Saved entries:
----

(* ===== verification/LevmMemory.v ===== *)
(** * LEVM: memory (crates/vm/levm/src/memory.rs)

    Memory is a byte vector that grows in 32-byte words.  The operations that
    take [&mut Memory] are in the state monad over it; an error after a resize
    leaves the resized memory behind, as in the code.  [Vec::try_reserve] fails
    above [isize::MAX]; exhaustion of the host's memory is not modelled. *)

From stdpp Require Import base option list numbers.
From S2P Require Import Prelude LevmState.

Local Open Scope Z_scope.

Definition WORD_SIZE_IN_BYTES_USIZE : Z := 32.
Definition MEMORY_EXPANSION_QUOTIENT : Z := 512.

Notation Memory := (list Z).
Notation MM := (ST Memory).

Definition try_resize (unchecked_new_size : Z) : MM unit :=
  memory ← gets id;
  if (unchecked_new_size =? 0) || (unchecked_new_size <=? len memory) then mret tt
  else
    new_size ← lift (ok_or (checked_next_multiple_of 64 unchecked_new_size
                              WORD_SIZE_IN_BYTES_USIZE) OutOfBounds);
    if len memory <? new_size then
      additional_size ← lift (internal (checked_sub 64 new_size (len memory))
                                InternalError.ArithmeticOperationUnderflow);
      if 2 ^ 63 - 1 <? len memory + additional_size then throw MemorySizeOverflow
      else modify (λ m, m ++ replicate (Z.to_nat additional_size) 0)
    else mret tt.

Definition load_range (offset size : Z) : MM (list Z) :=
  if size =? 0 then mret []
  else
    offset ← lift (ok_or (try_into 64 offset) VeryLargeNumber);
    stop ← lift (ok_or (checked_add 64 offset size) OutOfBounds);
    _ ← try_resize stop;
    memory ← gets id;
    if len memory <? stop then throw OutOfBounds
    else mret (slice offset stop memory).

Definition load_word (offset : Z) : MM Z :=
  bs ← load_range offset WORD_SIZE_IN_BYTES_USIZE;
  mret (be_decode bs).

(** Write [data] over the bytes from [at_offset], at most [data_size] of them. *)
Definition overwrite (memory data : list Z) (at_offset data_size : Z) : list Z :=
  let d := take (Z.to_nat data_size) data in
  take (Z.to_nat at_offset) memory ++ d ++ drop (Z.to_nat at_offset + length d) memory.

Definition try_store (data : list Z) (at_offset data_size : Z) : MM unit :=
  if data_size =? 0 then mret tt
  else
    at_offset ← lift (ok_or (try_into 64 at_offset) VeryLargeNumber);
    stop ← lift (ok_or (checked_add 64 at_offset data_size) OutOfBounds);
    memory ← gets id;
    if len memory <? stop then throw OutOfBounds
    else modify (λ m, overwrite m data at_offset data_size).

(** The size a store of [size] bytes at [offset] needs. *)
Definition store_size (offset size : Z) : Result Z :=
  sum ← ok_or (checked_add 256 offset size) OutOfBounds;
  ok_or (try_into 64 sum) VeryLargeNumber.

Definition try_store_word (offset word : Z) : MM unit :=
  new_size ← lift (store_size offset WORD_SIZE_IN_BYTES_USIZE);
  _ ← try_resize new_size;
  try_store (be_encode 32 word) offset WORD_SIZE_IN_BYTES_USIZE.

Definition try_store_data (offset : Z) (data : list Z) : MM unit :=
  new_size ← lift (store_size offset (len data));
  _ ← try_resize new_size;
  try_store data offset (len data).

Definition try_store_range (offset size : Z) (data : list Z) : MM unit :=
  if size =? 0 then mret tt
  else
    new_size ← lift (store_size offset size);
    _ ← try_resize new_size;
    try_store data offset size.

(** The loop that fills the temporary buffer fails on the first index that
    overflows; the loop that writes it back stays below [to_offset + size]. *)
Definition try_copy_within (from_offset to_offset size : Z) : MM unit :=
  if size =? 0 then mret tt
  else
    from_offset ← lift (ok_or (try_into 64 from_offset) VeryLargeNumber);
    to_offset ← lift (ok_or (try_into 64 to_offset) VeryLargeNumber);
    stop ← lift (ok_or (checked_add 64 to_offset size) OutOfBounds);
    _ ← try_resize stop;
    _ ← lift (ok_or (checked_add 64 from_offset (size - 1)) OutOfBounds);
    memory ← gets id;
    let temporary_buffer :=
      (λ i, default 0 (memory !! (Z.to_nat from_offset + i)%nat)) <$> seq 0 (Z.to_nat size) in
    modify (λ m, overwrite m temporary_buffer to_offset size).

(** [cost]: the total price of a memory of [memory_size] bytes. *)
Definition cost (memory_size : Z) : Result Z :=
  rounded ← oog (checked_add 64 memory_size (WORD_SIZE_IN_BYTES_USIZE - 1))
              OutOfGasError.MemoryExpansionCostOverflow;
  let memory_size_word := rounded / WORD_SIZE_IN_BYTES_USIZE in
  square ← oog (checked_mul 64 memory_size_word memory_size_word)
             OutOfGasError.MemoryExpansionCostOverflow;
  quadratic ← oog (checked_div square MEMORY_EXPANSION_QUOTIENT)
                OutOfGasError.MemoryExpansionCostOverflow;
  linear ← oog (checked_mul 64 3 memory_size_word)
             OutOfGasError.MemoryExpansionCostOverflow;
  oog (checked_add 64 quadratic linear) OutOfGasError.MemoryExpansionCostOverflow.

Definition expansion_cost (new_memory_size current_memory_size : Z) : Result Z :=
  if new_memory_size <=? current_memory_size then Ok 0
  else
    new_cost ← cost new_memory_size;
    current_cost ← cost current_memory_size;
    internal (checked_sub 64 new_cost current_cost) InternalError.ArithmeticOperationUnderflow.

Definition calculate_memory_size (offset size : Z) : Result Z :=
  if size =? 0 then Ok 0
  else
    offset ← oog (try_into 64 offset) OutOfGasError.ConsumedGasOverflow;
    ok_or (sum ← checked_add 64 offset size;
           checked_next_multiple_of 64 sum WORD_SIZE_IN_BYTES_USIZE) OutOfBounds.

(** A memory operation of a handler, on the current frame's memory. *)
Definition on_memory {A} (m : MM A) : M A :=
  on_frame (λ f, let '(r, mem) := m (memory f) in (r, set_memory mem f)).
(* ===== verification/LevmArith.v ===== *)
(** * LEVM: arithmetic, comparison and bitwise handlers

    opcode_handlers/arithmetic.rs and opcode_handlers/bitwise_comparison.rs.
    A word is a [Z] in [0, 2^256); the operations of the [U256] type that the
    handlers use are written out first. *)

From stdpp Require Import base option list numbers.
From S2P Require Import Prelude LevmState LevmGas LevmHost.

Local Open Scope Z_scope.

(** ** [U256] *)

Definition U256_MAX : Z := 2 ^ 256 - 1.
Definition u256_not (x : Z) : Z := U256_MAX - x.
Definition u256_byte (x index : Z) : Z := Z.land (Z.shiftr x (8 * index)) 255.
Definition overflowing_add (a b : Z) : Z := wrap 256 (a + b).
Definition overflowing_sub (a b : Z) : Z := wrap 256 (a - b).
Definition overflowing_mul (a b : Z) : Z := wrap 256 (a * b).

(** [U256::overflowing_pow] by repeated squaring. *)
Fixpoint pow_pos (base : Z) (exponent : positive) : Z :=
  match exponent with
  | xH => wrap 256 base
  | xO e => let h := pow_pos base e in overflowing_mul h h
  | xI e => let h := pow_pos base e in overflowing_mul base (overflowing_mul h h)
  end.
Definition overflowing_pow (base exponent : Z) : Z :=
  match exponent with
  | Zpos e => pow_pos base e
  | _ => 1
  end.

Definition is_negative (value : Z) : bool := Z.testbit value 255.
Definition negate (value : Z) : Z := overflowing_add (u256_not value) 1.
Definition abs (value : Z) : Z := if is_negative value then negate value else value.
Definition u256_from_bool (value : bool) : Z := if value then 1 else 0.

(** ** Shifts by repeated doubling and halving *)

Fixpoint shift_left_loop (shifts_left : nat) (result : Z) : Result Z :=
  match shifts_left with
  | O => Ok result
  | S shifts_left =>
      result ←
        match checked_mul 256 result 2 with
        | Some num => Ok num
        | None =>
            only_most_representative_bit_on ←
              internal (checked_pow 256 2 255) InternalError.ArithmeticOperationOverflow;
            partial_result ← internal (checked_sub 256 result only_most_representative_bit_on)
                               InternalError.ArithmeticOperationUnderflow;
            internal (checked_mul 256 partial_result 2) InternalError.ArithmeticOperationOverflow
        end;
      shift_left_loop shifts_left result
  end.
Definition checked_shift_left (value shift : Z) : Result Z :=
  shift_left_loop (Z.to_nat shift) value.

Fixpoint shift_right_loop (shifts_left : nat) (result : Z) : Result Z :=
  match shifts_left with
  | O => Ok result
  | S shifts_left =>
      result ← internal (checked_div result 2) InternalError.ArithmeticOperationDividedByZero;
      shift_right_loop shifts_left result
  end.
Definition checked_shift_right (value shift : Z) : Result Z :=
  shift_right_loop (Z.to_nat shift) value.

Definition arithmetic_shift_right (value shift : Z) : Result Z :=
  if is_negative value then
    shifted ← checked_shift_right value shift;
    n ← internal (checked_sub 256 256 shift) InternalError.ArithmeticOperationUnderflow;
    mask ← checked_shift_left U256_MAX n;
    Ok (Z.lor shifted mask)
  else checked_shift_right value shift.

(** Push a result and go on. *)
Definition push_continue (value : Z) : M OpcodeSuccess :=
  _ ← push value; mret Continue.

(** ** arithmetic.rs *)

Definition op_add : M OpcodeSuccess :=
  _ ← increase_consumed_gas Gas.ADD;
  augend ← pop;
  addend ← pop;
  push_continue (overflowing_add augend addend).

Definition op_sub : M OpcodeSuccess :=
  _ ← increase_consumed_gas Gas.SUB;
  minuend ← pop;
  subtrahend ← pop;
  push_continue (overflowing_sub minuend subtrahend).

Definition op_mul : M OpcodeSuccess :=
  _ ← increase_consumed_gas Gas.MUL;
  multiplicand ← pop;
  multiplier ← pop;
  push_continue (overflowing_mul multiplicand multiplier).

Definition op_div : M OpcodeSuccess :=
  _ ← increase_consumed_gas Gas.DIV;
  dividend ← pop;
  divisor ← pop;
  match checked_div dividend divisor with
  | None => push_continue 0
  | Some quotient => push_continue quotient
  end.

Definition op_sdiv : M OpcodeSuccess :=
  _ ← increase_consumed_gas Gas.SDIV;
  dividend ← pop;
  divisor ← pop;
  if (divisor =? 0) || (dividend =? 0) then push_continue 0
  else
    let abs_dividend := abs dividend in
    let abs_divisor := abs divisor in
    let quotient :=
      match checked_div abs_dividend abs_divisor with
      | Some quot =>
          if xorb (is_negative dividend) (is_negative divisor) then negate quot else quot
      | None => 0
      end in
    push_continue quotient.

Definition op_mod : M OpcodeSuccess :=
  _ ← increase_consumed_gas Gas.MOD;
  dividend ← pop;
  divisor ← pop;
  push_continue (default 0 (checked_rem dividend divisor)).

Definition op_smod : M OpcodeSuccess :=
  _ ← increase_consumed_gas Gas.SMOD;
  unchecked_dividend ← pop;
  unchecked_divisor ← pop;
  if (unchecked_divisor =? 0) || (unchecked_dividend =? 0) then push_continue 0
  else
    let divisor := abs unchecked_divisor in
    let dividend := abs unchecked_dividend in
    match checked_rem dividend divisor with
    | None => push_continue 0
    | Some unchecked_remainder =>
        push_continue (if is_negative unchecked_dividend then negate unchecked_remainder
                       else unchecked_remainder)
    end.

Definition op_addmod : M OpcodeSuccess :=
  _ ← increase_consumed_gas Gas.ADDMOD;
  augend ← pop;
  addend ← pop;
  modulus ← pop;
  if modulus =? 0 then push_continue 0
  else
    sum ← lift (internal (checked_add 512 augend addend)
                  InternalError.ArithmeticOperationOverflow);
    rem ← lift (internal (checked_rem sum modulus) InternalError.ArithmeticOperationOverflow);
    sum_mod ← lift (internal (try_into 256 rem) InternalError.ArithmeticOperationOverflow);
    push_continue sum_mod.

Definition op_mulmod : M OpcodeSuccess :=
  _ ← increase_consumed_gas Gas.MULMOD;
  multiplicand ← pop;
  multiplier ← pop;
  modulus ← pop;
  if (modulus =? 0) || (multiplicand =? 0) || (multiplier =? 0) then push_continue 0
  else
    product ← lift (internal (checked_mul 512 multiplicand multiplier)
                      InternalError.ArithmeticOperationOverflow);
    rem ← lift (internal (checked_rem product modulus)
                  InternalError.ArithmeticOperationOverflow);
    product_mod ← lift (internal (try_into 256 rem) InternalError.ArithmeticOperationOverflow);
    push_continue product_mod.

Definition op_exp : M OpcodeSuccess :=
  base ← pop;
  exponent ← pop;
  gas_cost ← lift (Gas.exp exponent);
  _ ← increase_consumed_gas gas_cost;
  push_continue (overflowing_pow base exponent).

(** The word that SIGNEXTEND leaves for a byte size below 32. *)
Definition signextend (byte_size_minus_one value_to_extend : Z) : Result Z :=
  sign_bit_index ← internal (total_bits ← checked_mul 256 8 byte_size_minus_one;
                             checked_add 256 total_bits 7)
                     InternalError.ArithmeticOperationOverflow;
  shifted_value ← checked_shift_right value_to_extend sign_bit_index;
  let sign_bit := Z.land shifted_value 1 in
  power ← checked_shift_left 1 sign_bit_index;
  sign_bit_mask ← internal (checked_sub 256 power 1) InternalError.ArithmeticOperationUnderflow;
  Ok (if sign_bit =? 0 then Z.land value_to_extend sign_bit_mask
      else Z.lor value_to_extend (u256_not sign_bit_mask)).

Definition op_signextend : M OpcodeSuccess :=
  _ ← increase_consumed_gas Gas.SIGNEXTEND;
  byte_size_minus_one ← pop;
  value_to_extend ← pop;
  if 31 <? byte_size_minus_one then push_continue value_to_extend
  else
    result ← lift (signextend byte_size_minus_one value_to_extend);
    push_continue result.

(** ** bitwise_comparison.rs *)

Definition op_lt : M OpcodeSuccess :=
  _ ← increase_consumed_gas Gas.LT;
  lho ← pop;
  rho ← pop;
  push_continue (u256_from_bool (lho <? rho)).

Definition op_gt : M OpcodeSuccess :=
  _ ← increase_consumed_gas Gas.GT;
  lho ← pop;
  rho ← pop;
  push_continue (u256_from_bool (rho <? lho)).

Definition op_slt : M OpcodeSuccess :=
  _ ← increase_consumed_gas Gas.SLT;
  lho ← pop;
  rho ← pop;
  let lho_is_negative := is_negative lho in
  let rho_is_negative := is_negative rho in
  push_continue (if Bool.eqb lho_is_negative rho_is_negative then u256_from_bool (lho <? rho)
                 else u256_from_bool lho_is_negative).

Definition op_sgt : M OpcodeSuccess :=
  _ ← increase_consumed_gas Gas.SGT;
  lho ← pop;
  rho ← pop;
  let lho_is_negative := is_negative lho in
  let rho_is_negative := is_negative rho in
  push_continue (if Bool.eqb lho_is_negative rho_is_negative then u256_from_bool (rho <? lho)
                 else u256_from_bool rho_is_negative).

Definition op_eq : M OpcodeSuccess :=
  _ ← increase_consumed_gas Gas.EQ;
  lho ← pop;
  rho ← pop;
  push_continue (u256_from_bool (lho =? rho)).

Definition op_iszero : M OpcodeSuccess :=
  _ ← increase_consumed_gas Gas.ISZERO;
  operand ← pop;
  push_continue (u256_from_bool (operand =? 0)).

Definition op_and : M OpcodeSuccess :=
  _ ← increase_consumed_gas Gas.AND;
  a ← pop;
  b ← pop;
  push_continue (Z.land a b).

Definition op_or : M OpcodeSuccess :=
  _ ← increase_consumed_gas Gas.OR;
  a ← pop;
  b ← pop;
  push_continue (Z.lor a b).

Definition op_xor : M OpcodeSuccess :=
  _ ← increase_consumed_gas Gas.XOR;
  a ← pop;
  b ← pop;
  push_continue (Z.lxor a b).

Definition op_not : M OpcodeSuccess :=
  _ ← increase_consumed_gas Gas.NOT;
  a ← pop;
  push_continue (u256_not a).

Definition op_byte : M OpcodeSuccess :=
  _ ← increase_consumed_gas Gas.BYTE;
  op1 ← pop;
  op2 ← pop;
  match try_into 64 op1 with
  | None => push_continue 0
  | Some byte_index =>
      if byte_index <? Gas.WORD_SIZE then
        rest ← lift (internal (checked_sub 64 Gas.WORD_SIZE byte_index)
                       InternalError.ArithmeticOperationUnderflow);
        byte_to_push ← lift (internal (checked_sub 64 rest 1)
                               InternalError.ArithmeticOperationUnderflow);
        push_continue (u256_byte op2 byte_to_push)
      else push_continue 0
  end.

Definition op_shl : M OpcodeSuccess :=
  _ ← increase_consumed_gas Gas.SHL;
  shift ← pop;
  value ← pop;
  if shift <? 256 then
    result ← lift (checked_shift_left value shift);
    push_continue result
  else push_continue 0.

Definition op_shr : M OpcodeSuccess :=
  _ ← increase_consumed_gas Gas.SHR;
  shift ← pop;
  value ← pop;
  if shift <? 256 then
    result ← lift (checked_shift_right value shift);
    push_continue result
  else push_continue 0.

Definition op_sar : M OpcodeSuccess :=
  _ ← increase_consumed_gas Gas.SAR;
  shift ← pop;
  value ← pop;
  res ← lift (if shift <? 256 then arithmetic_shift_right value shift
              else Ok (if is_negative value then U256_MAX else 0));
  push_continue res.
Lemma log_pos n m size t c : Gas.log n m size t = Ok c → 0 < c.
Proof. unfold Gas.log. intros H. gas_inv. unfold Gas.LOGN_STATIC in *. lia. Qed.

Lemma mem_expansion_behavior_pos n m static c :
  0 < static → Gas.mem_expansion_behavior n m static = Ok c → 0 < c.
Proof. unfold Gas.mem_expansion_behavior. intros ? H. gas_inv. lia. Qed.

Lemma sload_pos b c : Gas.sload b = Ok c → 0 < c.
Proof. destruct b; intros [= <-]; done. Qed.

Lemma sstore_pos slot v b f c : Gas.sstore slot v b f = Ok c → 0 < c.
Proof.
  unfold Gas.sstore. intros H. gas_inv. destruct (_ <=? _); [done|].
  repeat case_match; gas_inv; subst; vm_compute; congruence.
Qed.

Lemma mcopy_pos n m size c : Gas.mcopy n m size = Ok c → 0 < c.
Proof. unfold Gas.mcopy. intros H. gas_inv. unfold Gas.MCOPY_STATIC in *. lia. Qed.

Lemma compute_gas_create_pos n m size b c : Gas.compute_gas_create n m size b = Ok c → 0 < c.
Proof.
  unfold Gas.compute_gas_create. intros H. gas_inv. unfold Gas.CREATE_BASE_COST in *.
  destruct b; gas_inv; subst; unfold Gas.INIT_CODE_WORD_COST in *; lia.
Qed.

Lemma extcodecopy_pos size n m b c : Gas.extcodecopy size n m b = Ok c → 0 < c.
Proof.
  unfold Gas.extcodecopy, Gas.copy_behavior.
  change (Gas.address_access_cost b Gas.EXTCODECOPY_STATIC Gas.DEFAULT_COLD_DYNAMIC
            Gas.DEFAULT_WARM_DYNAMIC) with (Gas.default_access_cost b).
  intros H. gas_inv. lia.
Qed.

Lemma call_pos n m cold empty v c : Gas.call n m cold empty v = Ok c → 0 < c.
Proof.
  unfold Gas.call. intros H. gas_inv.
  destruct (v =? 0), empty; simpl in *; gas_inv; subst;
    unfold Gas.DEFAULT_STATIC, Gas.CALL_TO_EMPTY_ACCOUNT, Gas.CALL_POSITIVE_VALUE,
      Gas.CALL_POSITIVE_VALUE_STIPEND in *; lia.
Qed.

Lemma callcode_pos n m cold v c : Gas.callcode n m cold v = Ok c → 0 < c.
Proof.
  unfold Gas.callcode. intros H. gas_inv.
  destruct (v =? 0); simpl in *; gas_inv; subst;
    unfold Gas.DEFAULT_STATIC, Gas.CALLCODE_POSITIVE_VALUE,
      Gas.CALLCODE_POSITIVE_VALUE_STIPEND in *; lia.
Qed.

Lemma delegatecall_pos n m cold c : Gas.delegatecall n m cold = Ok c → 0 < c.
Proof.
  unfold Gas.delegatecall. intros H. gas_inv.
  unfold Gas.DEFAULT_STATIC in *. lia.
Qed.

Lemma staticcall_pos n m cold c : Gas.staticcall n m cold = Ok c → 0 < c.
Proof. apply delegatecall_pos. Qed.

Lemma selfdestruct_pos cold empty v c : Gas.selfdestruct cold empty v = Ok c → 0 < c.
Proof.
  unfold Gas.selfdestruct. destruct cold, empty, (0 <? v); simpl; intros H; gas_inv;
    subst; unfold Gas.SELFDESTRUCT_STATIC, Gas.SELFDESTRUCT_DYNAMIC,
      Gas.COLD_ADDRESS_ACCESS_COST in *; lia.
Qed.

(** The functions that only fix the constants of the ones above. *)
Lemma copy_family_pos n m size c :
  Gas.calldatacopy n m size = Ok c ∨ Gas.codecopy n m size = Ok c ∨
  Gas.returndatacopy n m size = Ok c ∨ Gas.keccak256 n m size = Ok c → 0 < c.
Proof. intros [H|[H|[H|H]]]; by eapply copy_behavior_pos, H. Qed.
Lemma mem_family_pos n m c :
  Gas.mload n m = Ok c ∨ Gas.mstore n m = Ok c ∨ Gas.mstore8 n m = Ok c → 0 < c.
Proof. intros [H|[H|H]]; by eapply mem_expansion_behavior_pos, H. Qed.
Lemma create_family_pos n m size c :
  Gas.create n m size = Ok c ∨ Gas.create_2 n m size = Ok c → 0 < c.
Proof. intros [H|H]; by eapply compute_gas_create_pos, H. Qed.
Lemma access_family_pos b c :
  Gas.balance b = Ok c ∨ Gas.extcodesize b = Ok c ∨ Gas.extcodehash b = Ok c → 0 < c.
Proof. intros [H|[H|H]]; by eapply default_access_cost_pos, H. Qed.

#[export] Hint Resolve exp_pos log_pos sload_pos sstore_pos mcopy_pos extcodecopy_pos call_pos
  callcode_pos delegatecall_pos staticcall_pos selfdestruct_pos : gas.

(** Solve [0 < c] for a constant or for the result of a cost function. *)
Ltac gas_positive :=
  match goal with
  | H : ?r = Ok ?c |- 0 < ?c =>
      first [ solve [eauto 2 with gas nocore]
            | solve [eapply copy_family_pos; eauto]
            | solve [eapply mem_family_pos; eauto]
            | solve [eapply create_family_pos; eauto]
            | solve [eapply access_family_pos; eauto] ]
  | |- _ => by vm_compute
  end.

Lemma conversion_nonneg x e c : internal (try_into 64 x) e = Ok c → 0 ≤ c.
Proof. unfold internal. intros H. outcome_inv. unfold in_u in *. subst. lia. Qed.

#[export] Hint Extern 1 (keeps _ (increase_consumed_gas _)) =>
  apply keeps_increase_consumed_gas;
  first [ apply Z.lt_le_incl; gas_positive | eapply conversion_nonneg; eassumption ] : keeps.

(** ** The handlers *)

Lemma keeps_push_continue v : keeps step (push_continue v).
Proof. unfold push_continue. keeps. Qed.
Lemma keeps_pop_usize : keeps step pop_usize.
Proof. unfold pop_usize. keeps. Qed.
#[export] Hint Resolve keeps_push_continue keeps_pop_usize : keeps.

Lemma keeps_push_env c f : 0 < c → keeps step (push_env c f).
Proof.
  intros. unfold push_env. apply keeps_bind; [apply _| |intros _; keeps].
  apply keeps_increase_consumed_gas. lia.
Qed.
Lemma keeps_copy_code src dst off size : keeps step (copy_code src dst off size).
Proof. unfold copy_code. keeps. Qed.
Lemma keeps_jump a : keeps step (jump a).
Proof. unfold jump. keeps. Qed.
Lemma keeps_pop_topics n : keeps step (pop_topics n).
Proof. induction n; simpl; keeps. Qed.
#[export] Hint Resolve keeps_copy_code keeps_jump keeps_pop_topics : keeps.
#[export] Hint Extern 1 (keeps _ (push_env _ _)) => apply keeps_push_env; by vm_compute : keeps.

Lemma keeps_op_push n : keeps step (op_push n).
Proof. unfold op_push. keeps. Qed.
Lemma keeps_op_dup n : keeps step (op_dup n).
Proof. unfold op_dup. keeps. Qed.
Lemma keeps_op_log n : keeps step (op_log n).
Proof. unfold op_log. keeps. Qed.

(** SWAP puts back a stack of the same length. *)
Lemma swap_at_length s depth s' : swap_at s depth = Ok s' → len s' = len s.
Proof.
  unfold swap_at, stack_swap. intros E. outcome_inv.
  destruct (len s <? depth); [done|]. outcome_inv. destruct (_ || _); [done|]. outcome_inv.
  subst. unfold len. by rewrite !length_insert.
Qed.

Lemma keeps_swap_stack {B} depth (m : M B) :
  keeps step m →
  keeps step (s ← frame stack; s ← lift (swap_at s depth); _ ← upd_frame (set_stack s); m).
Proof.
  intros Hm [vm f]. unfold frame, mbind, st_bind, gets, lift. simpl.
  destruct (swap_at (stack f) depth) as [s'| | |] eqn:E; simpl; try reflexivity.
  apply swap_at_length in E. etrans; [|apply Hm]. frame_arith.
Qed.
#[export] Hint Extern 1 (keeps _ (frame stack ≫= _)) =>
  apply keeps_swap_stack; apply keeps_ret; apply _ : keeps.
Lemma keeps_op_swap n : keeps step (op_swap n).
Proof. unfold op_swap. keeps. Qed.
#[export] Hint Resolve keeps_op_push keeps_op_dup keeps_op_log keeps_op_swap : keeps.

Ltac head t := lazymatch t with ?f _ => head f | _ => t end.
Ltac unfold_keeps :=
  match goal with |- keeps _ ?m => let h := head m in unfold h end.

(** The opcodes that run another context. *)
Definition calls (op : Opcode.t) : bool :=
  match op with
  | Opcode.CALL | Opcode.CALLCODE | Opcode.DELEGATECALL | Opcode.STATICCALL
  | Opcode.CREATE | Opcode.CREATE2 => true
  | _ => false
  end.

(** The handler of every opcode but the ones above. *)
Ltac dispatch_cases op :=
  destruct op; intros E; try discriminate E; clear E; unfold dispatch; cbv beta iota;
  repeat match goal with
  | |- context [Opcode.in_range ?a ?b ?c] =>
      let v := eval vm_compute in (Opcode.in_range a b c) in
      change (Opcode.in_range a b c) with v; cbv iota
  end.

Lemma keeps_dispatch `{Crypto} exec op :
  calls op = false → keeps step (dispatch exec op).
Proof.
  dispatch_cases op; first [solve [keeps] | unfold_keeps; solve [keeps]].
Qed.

----

_Exercise brief_
Output, from the data above, the lines from the line with "Lemma mem_expansion_behavior_pos n" to the line with "Lemma sload_pos b" exactly as they stand, both ends included and nothing else.

_Task output_
Lemma mem_expansion_behavior_pos n m static c :
  0 < static → Gas.mem_expansion_behavior n m static = Ok c → 0 < c.
Proof. unfold Gas.mem_expansion_behavior. intros ? H. gas_inv. lia. Qed.

Lemma sload_pos b c : Gas.sload b = Ok c → 0 < c.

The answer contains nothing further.